Atomically update the shard in DynamoDB

Parameters:shard_id
Returns:bool
next()[source]

This function is called continuously by the ramp.

Warning

Do not block this for a long time or make a while True loop inside it. Betwen every motorway.ramp.Ramp.next() run, some essential operations are run, including receiving acks from the motorway.controller.Controller

Yield:motorway.messages.Message instance
process_shard(shard_id)[source]

Every shard (at startup) has an active thread that runs this function to either consume or wait to be ready to consume data from a shard

Parameters:shard_id
Returns:
success(_id)[source]

Called when a message was successfully ack’ed through the entire pipeline.

Parameters:_id – The id of the message that was successful
class motorway.contrib.amazon_kinesis.intersections.KinesisInsertIntersection(**kwargs)[source]
process(messages)[source]

wait 1 second and get up to 500 items Each PutRecords request can support up to 500 records. Each record in the request can be as large as 1 MB, up to a limit of 5 MB for the entire request, including partition keys. Each shard can support writes up to 1,000 records per second, up to a maximum data write total of 1 MB per second. This means we can run 2 intersections (2 x 500 records) submitting to the same shard before hitting the write limit (1000 records/sec) If we hit the write limit we wait 2 seconds and try to send the records that failed again, rinse and repeat If any other error than ProvisionedThroughputExceededException or InternalFailure is returned in the response we log it using loglevel error and dump the message for replayability instead of raising an exception that would drop the whole batch. So if you are going to use this intersection in production be sure to monitor and handle the messages with log level error! :param messages: :return:

Amazon SQS

class motorway.contrib.amazon_sqs.ramps.SQSRamp(*args, **kwargs)[source]
next()[source]

This function is called continuously by the ramp.

Warning

Do not block this for a long time or make a while True loop inside it. Betwen every motorway.ramp.Ramp.next() run, some essential operations are run, including receiving acks from the motorway.controller.Controller

Yield:motorway.messages.Message instance
success(_id)[source]

Called when a message was successfully ack’ed through the entire pipeline.
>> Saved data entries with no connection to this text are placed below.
(** [c in s] for a one-character [c]. *)
Fixpoint contains_char (c : ascii) (s : string) : bool :=
  match s with
  | EmptyString => false
  | String c' s' => if bool_decide (c' = c) then true else contains_char c s'
  end.

(** [s.split(sep)] for a one-character separator: never empty, one more
    piece than there are separators. *)
Fixpoint split_on (sep : ascii) (s : string) : list string :=
  match s with
  | EmptyString => [EmptyString]
  | String c s' =>
      if bool_decide (c = sep) then EmptyString :: split_on sep s'
      else match split_on sep s' with
           | piece :: pieces => String c piece :: pieces
           | [] => [String c EmptyString]
           end
  end.

(** [len(b)] of a bytes object. *)
Definition len (b : list byte) : Z := Z.of_nat (List.length b).

(** [max(l)] on a sequence of numbers: the running maximum, replaced only by
    a strictly greater item; [ValueError] on an empty sequence. *)
Fixpoint max_from (best : Qc) (l : list Qc) : Qc :=
  match l with
  | [] => best
  | x :: l' => max_from (if Qclt_le_dec best x then x else best) l'
  end.

Definition py_max (l : list Qc) : result Qc :=
  match l with
  | [] => Raise (LibraryError "ValueError" "max() arg is an empty sequence")
  | x :: l' => Ok (max_from x l')
  end.

(** [np.hstack] of one-dimensional pieces (a scalar counts as a piece of
    length one). *)
Definition np_hstack {A} (pieces : list (list A)) : list A := concat pieces.

(** ** The monad of Python calls

    A call runs in a state [W], and either returns a value or raises; the
    state reached when it raises is kept, since handlers and [finally]
    blocks run in it. *)

Definition M (W A : Type) : Type := W -> result A * W.

Definition ret {W A} (a : A) : M W A := fun w => (Ok a, w).

Definition raise {W A} (e : exn) : M W A := fun w => (Raise e, w).

Definition bind {W A B} (c : M W A) (k : A -> M W B) : M W B :=
  fun w => match c w with
           | (Ok a, w') => k a w'
           | (Raise e, w') => (Raise e, w')
           end.

(** A library call that only computes. *)
Definition lift {W A} (r : result A) : M W A := fun w => (r, w).

(** [try: c  except E as e: h e], where [catches] tells the instances of
    [E]; an exception of another class propagates. *)
Definition try_except {W A} (c : M W A) (catches : exn -> bool)
    (h : exn -> M W A) : M W A :=
  fun w => match c w with
           | (Ok a, w') => (Ok a, w')
           | (Raise e, w') => if catches e then h e w' else (Raise e, w')
           end.

(** [except Exception]: every class modelled here derives from it. *)
Definition any_Exception (e : exn) : bool := true.

(** [try: c  finally: f], for a [finally] block that cannot raise. *)
Definition try_finally {W A} (c : M W A) (f : W -> W) : M W A :=
  fun w => let '(r, w') := c w in (r, f w').

(** stdpp's monad notations: [x ← c; k], ['(a, b) ← c; k] and [c ;; k]. *)
#[global] Instance M_ret {W} : MRet (M W) := fun A => @ret W A.
#[global] Instance M_bind {W} : MBind (M W) := fun A B k c => @bind W A B c k.

(** ** The world *)

Section Pipeline.

(** Feature values are floats the repository's code only passes from one
    library call to the next, so their type is left abstract.  Class
    probabilities are compared by the code ([max]); every finite float is a
    rational, so they are modelled as exact rationals. *)
Context {float : Type}.

(** A decoded waveform ([y]), a fitted [StandardScaler], a fitted
    [RandomForestClassifier], and the state of numpy's random generator. *)
Context {wave Scaler Model rng : Type}.

Definition matrix : Type := list (list float).

(** The objects [pickle] stores and returns. *)
Inductive pyobj : Type :=
  | PyModel (m : Model)
  | PyScaler (s : Scaler).

(** What a path of the file system holds: a pickled object, or raw bytes
    that are not a pickle (an uploaded recording, an empty or damaged
    artifact). *)
Inductive file : Type :=
  | FBytes (b : list byte)
  | FPickle (o : pyobj).

(** Calls recorded in the ghost log. *)
Inductive event : Type :=
  | EvWrite (path : string)
  | EvRemove (path : string)
  | EvPredictVoice (path : string)
  | EvInitialize
  | EvTrain
  | EvLoadModel
  | EvExtract (path : string)
  | EvClassify.

(** The file system is flat: a path is an opaque key.  [entropy] feeds
    [uuid.uuid4()], [clock] feeds [datetime.utcnow()], and
    [log] is the ghost log, most recent call last. *)
Record world : Type := World {
  fs : gmap string file;
  entropy : N;
  clock : N;
  log : list event
}.

Definition emit (e : event) : M world unit :=
  fun w => (Ok tt, World (fs w) (entropy w) (clock w) (log w ++ [e])%list).

(** [os.path.exists(path)]. *)
Definition os_path_exists (path : string) : M world bool :=
  fun w => (Ok (bool_decide (is_Some (fs w !! path))), w).

(** [f.write(...)] / [pickle.dump(..., f)] on a file that [open(path, 'wb')]
    has created: the content at [path] is replaced.  Whether [open] creates
    the file is the operating system's answer ([open_wb] below, for the paths
    built from a request); the two artifact names are fixed names in the
    working directory, the same for every call, and the process is taken to
    be able to create them. *)
Definition write_file (path : string) (c : file) : M world unit :=
  fun w => (Ok tt, World (<[path := c]> (fs w)) (entropy w) (clock w)
                         (log w ++ [EvWrite path])%list).

(** [open(path, 'rb')]. *)
Definition open_rb (path : string) : M world file :=
  fun w => match fs w !! path with
           | Some c => (Ok c, w)
           | None => (Raise (FileNotFoundError
                        ("[Errno 2] No such file or directory: '" ++ path ++ "'")), w)
           end.

(** [os.remove(path)], reached only when the path exists. *)
Definition os_remove (path : string) : world -> world :=
  fun w => World (delete path (fs w)) (entropy w) (clock w)
                 (log w ++ [EvRemove path])%list.

(** ** Third-party libraries *)

(** librosa.  [librosa_load path b sr duration] decodes the bytes [b] found
    at [path] (the backend may look at the file name), resamples to [sr] and
    keeps at most [duration] seconds.  The feature functions return
    two-dimensional arrays, one row per coefficient or a single row. *)
Record Librosa : Type := {
  librosa_load : string -> list byte -> Z -> Z -> result (wave * Z);
  librosa_mfcc : wave -> Z -> nat -> result matrix;
  librosa_spectral_centroid : wave -> Z -> result matrix;
  librosa_spectral_rolloff : wave -> Z -> result matrix;
  librosa_spectral_bandwidth : wave -> Z -> result matrix;
  librosa_zero_crossing_rate : wave -> result matrix;
  librosa_onset_strength : wave -> Z -> result (list float);
  librosa_chroma_stft : wave -> Z -> result matrix
}.

(** numpy: reductions of a one-dimensional array, and the global random
    generator threaded explicitly. *)
Record Numpy : Type := {
  np_mean : list float -> float;
  np_std : list float -> float;
  np_random_seed : Z -> rng;
  np_random_normal : Q -> Q -> nat -> rng -> list float * rng;
  np_random_uniform : Q -> Q -> nat -> rng -> list float * rng
}.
Parameters:_id – The id of the message that was successful
class motorway.contrib.amazon_sqs.intersections.SQSInsertIntersection(**kwargs)[source]
process(message)[source]

This function is called continuously by the intersection.
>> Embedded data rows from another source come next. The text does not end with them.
(** [def has_connection_to(self, other_node)] *)
Definition has_connection_to (self other_node : node) : M world bool :=
  ns <- successors2 self ;;
  ret (contains other_node ns).

(** [def has_connection_from(self, other_node)] *)
Definition has_connection_from (self other_node : node) : M world bool :=
  gets (fun w => contains other_node (predecessors self (db w))).

(** [str.format] of the values that reach the error messages. *)
Definition format (v : pyval) : string :=
  match v with
  | PNone => "None"
  | PList _ => "[...]"
  | PClass Node_class => "<class 'wallace.models.Node'>"
  | PClass Agent_class => "<class 'wallace.models.Agent'>"
  | PClass Source_class => "<class 'wallace.models.Source'>"
  | PClass Info_class => "<class 'wallace.models.Info'>"
  | PClass Other_class => "<class>"
  | PInfo i => Info.__repr__ i
  | PNode n => __repr__ n
  | POther repr => repr
  end.

(** [what.query.filter_by(origin_uuid=self.uuid)
         .order_by(desc(Info.creation_time)).all()] *)
Definition infos_of (self : node) (s : store) : list info :=
  sort_by (desc info_creation_time)
          (filter (fun i => info_origin_uuid i =? node_uuid self) (infos s)).

(** [t = Transmission(info=what, destination=to_whom);
     what.transmissions.append(t)]: the row takes its column defaults
    ([new_uuid], [timenow]) and joins the table. *)
Definition create_transmission (what : info) (to_whom : node) : M world unit :=
  u <- new_uuid ;;
  now <- timenow ;;
  let t := mk_transmission u (info_uuid what) now None (node_uuid to_whom) in
  modify (set_db (set_transmissions (fun ts => (ts ++ [t])%list))).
Yield:motorway.messages.Message instance
Parameters:messagemotorway.messages.Message instance or list() if using motorway.decorators.batch_process()
_images/explanation.png

License

Copyright 2014 Plecto ApS

Licensed under the Apache License, Version 2.0 (the “License”); you may not use this file except in compliance with the License. You may obtain a copy of the License at

Unless required by applicable law or agreed to in writing, software distributed under the License is distributed on an “AS IS” BASIS, WITHOUT WARRANTIES OR CONDITIONS OF ANY KIND, either express or implied. See the License for the specific language governing permissions and limitations under the License.